Stored items:
==============================
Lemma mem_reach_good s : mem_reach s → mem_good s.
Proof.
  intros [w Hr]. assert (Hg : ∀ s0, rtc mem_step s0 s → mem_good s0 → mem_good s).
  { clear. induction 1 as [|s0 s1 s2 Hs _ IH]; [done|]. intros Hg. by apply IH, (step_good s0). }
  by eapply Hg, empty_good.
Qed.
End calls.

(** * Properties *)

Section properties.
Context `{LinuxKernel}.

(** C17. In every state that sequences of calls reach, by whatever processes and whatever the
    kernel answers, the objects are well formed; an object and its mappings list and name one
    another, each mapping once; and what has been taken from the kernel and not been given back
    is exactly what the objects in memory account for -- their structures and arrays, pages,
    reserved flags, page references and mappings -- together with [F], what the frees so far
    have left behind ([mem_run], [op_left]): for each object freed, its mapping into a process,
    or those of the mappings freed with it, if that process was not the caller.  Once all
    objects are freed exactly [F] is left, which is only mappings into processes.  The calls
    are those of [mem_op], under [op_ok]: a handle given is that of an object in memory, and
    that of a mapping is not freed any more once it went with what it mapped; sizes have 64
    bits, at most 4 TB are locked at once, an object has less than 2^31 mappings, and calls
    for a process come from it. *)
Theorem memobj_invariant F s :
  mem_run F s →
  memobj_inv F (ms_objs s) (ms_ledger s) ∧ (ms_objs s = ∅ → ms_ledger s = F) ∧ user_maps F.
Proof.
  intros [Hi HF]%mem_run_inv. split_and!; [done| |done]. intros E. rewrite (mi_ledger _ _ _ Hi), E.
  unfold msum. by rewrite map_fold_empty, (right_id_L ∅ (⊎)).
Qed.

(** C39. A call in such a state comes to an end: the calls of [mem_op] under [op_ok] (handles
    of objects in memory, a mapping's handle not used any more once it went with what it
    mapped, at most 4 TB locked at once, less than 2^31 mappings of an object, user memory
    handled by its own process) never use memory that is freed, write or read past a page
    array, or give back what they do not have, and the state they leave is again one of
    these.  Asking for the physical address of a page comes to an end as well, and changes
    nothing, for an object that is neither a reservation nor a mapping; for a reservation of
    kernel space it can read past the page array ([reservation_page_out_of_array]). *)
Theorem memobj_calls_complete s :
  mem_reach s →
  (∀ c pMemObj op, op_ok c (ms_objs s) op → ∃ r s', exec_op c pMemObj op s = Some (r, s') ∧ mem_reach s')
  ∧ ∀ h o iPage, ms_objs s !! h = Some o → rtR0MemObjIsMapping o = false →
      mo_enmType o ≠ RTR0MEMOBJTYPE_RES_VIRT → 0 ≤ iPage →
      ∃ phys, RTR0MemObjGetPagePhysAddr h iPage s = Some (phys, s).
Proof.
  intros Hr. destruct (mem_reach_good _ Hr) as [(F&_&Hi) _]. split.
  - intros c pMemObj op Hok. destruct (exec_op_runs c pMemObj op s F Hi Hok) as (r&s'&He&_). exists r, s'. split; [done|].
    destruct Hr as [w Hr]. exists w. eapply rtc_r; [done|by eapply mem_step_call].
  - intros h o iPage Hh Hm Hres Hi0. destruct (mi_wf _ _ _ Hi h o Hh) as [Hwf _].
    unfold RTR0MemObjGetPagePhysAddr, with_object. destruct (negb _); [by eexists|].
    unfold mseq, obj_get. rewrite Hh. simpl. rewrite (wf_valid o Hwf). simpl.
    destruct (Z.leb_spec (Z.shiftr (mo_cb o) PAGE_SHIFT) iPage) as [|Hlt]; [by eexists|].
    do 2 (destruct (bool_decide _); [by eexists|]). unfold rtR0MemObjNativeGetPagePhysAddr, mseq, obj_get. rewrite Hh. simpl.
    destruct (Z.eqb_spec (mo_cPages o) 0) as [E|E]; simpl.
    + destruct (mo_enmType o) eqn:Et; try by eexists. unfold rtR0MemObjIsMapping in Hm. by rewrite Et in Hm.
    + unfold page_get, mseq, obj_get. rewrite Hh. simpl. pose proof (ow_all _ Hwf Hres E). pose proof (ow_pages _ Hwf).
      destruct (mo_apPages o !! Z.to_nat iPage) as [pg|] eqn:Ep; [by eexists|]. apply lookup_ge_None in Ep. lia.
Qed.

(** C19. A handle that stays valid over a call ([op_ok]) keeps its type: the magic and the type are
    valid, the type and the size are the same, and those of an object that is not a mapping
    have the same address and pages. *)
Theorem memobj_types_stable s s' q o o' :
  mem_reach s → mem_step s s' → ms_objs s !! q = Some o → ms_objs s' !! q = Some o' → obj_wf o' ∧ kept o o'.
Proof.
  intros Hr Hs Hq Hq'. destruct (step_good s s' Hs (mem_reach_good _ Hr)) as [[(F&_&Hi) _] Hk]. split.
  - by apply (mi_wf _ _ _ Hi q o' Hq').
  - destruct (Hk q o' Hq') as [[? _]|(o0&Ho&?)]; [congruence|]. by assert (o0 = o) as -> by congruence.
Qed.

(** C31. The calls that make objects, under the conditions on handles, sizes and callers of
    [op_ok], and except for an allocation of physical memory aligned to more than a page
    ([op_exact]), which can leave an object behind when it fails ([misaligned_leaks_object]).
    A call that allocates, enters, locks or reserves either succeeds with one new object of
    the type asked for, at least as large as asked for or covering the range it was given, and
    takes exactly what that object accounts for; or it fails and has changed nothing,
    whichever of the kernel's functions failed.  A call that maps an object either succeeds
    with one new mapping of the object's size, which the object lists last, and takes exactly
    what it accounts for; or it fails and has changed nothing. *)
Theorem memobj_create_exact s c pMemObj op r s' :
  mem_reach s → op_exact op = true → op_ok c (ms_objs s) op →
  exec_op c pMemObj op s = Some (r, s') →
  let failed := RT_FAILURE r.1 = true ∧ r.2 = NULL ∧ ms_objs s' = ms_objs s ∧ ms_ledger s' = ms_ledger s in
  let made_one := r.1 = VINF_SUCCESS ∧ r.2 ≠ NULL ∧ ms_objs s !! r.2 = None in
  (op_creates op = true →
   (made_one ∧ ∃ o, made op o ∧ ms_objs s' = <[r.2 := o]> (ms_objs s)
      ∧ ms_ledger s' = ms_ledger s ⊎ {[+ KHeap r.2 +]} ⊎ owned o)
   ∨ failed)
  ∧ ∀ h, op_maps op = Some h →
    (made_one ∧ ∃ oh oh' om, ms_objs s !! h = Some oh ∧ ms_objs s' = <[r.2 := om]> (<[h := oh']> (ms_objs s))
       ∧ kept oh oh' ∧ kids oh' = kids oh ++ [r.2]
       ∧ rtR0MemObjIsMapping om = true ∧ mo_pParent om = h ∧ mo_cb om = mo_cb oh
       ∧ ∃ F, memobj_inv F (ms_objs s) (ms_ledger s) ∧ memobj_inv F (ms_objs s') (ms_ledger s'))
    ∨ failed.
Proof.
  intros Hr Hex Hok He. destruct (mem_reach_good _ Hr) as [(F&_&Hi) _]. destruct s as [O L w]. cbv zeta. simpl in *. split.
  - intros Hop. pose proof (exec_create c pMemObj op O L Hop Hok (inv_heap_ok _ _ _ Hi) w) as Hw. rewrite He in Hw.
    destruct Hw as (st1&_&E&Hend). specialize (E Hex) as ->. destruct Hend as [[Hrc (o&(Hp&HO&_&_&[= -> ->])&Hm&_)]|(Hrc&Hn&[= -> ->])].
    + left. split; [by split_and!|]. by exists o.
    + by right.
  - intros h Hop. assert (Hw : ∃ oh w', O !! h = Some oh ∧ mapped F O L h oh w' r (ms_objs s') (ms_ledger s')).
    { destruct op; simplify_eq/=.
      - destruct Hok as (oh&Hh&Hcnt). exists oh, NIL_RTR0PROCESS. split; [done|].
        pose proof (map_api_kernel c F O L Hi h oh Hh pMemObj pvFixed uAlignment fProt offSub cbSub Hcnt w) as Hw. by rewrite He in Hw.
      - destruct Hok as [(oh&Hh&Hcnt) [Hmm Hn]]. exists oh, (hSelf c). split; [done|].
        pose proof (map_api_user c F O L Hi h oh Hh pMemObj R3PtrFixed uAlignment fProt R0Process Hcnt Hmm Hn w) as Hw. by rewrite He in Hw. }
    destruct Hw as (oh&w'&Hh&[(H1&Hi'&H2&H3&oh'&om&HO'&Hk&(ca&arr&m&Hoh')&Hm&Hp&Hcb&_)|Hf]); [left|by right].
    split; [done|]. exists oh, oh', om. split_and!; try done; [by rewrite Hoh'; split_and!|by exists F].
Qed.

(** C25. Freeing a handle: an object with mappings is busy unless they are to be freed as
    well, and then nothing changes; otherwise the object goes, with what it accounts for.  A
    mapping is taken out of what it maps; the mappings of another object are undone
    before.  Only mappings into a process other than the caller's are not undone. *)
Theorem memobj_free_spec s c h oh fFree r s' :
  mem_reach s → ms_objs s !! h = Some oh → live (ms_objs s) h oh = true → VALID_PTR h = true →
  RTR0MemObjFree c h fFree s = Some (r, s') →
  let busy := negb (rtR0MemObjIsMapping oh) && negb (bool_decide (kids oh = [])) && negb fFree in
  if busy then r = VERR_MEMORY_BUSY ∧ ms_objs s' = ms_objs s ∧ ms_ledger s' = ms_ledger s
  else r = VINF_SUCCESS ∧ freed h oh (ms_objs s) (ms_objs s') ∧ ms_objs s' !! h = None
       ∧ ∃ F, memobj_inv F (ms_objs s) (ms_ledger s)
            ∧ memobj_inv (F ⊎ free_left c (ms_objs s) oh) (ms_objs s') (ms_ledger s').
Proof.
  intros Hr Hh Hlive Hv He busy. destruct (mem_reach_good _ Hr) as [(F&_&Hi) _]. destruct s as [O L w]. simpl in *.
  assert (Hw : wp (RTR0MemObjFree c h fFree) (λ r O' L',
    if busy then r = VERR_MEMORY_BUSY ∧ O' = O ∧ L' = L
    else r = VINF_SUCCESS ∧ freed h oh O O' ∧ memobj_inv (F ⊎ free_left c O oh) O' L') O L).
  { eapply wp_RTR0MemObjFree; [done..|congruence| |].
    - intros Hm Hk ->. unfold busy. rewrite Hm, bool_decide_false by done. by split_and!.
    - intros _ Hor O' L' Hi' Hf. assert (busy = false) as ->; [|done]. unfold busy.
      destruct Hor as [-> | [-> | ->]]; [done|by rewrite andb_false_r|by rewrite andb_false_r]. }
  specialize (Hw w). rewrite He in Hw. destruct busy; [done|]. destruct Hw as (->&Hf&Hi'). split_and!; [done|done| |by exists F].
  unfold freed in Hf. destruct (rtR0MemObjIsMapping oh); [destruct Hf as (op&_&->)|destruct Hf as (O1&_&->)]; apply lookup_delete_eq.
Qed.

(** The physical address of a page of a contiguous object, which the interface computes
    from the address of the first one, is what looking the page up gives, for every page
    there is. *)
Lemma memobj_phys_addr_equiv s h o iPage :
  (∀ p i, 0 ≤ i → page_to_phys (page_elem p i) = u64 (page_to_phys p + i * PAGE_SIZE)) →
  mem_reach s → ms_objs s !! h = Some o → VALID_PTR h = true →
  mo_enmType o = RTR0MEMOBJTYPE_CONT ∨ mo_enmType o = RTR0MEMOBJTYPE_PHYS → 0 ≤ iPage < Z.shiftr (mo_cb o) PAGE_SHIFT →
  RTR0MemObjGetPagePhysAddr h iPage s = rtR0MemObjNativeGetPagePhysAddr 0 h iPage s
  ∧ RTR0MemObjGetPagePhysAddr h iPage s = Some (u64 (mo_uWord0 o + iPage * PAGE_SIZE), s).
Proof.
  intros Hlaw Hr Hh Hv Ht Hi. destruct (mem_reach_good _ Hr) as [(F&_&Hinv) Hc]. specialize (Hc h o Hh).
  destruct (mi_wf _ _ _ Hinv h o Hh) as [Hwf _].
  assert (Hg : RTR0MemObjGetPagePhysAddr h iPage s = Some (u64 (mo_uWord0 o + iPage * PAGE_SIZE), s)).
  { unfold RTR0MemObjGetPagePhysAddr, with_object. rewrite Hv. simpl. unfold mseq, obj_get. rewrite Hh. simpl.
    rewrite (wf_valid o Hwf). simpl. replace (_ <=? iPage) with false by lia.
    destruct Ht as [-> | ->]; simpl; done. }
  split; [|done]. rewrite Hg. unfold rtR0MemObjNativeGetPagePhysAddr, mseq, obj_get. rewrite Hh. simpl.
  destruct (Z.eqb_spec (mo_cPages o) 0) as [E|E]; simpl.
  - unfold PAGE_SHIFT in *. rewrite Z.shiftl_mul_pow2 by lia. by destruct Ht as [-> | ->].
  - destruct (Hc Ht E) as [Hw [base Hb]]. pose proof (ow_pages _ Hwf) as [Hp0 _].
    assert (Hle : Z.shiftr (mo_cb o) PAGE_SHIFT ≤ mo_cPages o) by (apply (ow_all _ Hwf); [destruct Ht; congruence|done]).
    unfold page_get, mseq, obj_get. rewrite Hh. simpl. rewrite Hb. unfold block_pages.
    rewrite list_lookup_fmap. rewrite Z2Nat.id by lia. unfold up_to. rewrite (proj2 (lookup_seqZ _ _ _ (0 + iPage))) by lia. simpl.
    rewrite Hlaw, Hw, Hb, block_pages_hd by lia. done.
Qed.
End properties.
==============================
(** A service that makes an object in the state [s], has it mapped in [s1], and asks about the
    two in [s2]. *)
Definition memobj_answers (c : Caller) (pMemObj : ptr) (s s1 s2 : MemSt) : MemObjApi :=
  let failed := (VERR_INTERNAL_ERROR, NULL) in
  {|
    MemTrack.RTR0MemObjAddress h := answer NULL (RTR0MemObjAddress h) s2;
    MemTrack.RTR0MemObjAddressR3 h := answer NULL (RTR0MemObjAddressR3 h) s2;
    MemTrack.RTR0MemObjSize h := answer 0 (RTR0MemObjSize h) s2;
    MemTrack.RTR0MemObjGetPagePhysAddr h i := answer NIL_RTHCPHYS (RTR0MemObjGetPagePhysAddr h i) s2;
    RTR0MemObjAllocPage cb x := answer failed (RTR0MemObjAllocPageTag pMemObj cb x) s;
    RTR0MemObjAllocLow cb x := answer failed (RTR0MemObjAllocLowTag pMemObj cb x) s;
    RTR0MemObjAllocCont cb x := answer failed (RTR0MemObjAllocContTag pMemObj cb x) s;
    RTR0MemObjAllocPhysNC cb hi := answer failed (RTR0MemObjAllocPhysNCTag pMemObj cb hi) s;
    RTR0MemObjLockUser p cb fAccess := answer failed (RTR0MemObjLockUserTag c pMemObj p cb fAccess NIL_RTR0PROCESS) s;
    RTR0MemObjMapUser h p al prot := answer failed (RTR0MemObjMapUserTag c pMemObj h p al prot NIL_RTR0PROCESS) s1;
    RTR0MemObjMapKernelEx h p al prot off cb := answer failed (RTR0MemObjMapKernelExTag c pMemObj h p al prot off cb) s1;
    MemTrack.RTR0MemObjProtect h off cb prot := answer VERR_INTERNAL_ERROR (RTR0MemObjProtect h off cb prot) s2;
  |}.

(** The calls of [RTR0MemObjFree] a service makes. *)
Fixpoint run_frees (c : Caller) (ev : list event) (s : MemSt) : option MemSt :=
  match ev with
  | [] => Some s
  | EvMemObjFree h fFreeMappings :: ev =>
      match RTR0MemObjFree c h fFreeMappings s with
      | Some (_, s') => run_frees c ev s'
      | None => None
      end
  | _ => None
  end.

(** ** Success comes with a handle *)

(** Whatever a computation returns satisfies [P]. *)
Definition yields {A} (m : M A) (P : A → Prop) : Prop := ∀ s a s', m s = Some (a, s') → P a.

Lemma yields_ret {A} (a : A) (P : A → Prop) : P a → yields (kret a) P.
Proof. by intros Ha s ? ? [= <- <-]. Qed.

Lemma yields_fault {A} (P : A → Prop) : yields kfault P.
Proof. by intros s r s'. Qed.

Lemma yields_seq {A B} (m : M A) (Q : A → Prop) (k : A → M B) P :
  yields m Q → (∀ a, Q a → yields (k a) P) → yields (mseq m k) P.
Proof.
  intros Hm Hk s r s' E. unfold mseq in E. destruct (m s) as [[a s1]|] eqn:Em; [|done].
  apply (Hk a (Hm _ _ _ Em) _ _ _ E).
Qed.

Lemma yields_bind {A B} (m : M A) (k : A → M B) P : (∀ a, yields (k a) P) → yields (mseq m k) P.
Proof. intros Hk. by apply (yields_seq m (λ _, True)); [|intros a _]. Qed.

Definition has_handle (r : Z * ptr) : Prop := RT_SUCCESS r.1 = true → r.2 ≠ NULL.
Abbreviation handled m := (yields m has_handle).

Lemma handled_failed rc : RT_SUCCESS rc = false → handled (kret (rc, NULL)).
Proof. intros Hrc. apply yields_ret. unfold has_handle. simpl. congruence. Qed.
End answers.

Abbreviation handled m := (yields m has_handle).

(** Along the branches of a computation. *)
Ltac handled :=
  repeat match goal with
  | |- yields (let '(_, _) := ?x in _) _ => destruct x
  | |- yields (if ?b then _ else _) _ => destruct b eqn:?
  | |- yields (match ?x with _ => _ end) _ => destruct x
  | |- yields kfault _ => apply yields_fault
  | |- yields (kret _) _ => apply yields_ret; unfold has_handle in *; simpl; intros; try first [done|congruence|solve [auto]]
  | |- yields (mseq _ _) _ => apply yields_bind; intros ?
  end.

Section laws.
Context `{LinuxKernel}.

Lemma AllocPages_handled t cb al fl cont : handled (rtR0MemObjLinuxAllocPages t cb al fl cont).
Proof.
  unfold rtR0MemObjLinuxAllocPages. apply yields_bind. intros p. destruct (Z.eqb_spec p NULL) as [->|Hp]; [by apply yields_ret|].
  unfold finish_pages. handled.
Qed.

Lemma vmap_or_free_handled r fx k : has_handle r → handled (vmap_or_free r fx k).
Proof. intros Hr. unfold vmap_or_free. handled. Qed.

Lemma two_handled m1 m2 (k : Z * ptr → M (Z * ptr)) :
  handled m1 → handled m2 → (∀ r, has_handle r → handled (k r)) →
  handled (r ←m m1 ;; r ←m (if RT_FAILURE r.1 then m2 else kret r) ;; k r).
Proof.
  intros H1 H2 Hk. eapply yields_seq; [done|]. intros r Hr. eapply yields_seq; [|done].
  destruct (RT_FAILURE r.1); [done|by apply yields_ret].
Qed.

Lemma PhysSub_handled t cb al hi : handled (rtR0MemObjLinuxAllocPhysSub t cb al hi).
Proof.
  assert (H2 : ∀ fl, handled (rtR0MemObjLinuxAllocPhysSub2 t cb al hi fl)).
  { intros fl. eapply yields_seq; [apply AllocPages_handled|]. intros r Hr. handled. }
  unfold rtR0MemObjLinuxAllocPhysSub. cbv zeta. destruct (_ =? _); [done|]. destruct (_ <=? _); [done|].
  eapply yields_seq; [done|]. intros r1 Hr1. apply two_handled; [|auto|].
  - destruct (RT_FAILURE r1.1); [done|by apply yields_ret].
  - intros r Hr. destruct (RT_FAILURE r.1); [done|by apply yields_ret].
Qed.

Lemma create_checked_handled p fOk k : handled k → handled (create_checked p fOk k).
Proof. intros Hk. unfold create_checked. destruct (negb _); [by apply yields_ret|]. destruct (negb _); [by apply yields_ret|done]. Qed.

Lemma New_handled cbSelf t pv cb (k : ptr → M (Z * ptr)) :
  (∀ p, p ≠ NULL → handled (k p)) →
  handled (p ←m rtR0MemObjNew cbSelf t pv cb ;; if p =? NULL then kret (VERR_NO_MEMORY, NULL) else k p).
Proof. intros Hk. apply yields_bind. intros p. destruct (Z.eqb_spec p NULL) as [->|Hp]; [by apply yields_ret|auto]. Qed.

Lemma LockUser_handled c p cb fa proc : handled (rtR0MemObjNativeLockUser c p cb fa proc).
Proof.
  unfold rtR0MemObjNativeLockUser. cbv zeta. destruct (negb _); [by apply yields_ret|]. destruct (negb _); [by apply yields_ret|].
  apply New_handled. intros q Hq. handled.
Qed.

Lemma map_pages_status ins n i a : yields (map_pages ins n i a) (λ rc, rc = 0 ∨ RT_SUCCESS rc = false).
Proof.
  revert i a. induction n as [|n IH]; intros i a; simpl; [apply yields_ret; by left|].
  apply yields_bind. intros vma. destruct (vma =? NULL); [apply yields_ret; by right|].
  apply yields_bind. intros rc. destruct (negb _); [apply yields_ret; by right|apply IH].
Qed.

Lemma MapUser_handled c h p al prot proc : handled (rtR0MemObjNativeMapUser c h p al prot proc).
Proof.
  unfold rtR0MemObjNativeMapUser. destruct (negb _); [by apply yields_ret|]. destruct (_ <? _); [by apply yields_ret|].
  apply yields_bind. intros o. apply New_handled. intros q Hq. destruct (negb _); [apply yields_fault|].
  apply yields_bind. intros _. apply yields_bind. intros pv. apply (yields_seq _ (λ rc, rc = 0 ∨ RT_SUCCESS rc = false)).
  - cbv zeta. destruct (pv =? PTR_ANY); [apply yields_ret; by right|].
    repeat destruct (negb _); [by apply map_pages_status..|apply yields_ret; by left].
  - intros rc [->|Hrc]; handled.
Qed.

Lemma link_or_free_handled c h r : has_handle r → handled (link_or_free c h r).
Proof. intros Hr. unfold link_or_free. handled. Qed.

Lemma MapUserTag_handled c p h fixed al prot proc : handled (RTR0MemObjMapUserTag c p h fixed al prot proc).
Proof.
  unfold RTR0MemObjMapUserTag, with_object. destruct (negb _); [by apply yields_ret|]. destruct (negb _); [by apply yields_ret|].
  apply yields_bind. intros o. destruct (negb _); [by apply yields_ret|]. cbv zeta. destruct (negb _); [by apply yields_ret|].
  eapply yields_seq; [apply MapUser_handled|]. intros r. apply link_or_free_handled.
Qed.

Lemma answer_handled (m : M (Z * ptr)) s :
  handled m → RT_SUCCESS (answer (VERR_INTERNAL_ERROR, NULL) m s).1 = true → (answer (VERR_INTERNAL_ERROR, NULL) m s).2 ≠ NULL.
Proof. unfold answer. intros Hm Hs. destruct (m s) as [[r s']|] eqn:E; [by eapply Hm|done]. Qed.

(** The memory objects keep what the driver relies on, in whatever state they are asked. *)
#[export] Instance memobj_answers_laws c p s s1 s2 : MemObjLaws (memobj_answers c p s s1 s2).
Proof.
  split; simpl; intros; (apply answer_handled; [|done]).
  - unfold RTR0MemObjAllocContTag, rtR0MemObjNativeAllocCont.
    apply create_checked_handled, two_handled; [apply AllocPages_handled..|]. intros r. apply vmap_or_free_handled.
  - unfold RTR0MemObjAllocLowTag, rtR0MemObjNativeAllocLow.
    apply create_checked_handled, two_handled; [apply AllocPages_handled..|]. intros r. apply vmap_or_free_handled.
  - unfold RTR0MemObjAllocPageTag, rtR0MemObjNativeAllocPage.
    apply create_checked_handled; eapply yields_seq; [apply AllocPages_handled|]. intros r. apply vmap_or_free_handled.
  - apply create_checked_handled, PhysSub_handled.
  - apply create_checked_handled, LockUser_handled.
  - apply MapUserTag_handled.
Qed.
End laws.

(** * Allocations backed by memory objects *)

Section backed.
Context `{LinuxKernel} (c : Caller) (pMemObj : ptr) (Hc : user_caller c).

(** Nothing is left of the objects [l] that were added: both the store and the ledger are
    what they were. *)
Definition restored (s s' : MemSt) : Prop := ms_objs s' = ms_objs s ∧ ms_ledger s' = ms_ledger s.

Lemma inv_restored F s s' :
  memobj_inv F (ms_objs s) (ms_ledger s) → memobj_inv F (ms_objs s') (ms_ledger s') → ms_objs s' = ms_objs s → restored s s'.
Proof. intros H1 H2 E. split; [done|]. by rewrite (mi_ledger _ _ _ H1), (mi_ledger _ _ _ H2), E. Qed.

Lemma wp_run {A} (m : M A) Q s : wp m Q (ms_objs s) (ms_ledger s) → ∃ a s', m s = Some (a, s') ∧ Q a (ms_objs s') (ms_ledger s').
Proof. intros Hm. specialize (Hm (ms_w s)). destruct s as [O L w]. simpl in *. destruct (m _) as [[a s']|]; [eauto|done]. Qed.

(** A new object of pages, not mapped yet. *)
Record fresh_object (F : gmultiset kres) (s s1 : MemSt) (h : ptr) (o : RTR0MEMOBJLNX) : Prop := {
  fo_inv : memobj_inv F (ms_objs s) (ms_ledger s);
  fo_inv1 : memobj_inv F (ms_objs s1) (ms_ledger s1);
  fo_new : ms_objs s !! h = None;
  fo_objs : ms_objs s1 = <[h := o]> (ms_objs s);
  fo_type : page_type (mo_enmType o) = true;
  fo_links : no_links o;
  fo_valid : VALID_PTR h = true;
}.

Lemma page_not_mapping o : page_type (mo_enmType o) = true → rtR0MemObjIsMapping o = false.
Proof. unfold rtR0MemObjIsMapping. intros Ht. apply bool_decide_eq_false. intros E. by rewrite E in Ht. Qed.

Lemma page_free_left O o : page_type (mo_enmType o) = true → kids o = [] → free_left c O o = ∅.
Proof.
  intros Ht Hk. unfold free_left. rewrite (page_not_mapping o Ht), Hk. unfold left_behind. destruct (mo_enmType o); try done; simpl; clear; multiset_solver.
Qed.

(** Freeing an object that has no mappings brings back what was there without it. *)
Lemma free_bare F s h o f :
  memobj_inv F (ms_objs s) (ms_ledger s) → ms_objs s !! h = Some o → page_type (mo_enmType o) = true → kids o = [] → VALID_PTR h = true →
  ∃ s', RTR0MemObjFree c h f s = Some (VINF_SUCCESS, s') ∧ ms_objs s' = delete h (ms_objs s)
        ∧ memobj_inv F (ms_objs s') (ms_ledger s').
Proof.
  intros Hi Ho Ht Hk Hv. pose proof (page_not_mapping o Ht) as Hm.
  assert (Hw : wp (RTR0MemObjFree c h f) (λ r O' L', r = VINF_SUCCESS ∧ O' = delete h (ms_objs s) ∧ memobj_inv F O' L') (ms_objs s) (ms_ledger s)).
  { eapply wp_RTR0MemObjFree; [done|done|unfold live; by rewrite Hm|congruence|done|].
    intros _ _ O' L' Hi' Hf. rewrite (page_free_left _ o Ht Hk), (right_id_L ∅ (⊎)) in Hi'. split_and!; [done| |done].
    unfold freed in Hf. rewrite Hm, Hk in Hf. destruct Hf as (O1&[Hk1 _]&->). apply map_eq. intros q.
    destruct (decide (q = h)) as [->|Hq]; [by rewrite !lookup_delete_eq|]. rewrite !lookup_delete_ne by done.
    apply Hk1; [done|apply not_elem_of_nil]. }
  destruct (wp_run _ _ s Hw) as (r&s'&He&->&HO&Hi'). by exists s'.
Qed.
==============================
» EXERCISE BRIEF: The required reply is the count of lines in the entries above where the string "they" appears, and nothing more.

» TASK ANSWER: 4